Overseas tuberculosis (TB) screening of immigrants and refugees saved U.S. taxpayers $15 million in medical costs, according to the Centers for Disease Control (CDC). The number of immigrants and refugees who tested negative for TB while abroad and developed TB after arriving in the U.S. also fell, from 7% to 1–2% of the total number of TB patients.
In 2007, the CDC implemented the Culture and Directly Observed Therapy (DOT) Tuberculosis Technical Instructions that are included in the technical instructions for panel physicians approved to perform medical screening examinations on all U.S. immigration applicants and refugees prior to their arrival in the U.S. The use of directly observed therapy (DOT) is also required, wherein healthcare professionals administer and document all doses of medicine during the treatment course. By July 2012, about 75% of immigrants and refugees coming to the U.S. were being screened using these instructions.
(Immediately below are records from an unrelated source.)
(** The routing wrapper (lines 380-406). *)
Definition routing_wrapper (cl_args : CLArgs) (common_profile : string)
  : result Wrapper :=
  match cl_router cl_args with
  | OSRM =>
      match cl_servers cl_args !! common_profile with
      | None => Throw INPUT ("Invalid profile: " +:+ common_profile +:+ ".")
      | Some server => Ok (RoutedWrapper common_profile server)
      end
  | LIBOSRM =>
      if libosrm_available common_profile
      then Ok (LibosrmWrapper common_profile)
      else Throw ROUTING ("Invalid shared memory region: " +:+ common_profile)
  | ORS =>
      match cl_servers cl_args !! common_profile with
      | None => Throw INPUT ("Invalid profile: " +:+ common_profile +:+ ".")
      | Some server => Ok (OrsHttpWrapper common_profile server)
      end
  end.

(** [io::parse]. *)
Definition parse (cl_args : CLArgs) : result Input :=
  let input := set_geometry Input_new (cl_geometry cl_args) in
  match Document_Parse (cl_input cl_args) with
  | ParseError message offset =>
      Throw INPUT (message +:+ " (offset: " +:+ to_string offset +:+ ")")
  | Parsed json_input =>
      json_jobs ← nonempty_array json_input "jobs" "Invalid jobs.";
      json_vehicles ← nonempty_array json_input "vehicles" "Invalid vehicles.";
      has_matrix ← HasMember json_input "matrix";
      '(input, common_profile) ←
        (if has_matrix : bool then
           matrix ← member json_input "matrix";
           match matrix with
           | Array lines =>
               let matrix_size := length lines in
               matrix_input ← map_each (matrix_line matrix_size) 0 lines;
               let input := set_matrix input matrix_input in
               st ← for_each (add_vehicle_with_index matrix_size) 0 json_vehicles
                              (input, "");
               input ← for_each (add_job_with_index matrix_size) 0 json_jobs st.1;
               Ok (input, st.2)
           | _ => Throw INPUT "Invalid matrix."
           end
         else
           st ← for_each add_vehicle_with_coords 0 json_vehicles (input, "");
           input ← for_each add_job_with_coords 0 json_jobs st.1;
           Ok (input, st.2));
      wrapper ← routing_wrapper cl_args common_profile;
      Ok (set_routing input wrapper)
  end.
End parser.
More than 1,100 cases of TB were detected by panel physicians in 2012; this includes 14 cases of multidrug-resistant (MDR) TB. Prior to the 2007 changes, 61.2% (n=674) of these patients would have had their TB undetected prior to arrival in the U.S. Because TB treatment for immigrants and refugees is primarily funded by U.S. public health departments, the CDC estimates that these detected cases saved $15 million that would have been paid for with U.S. taxpayer dollars.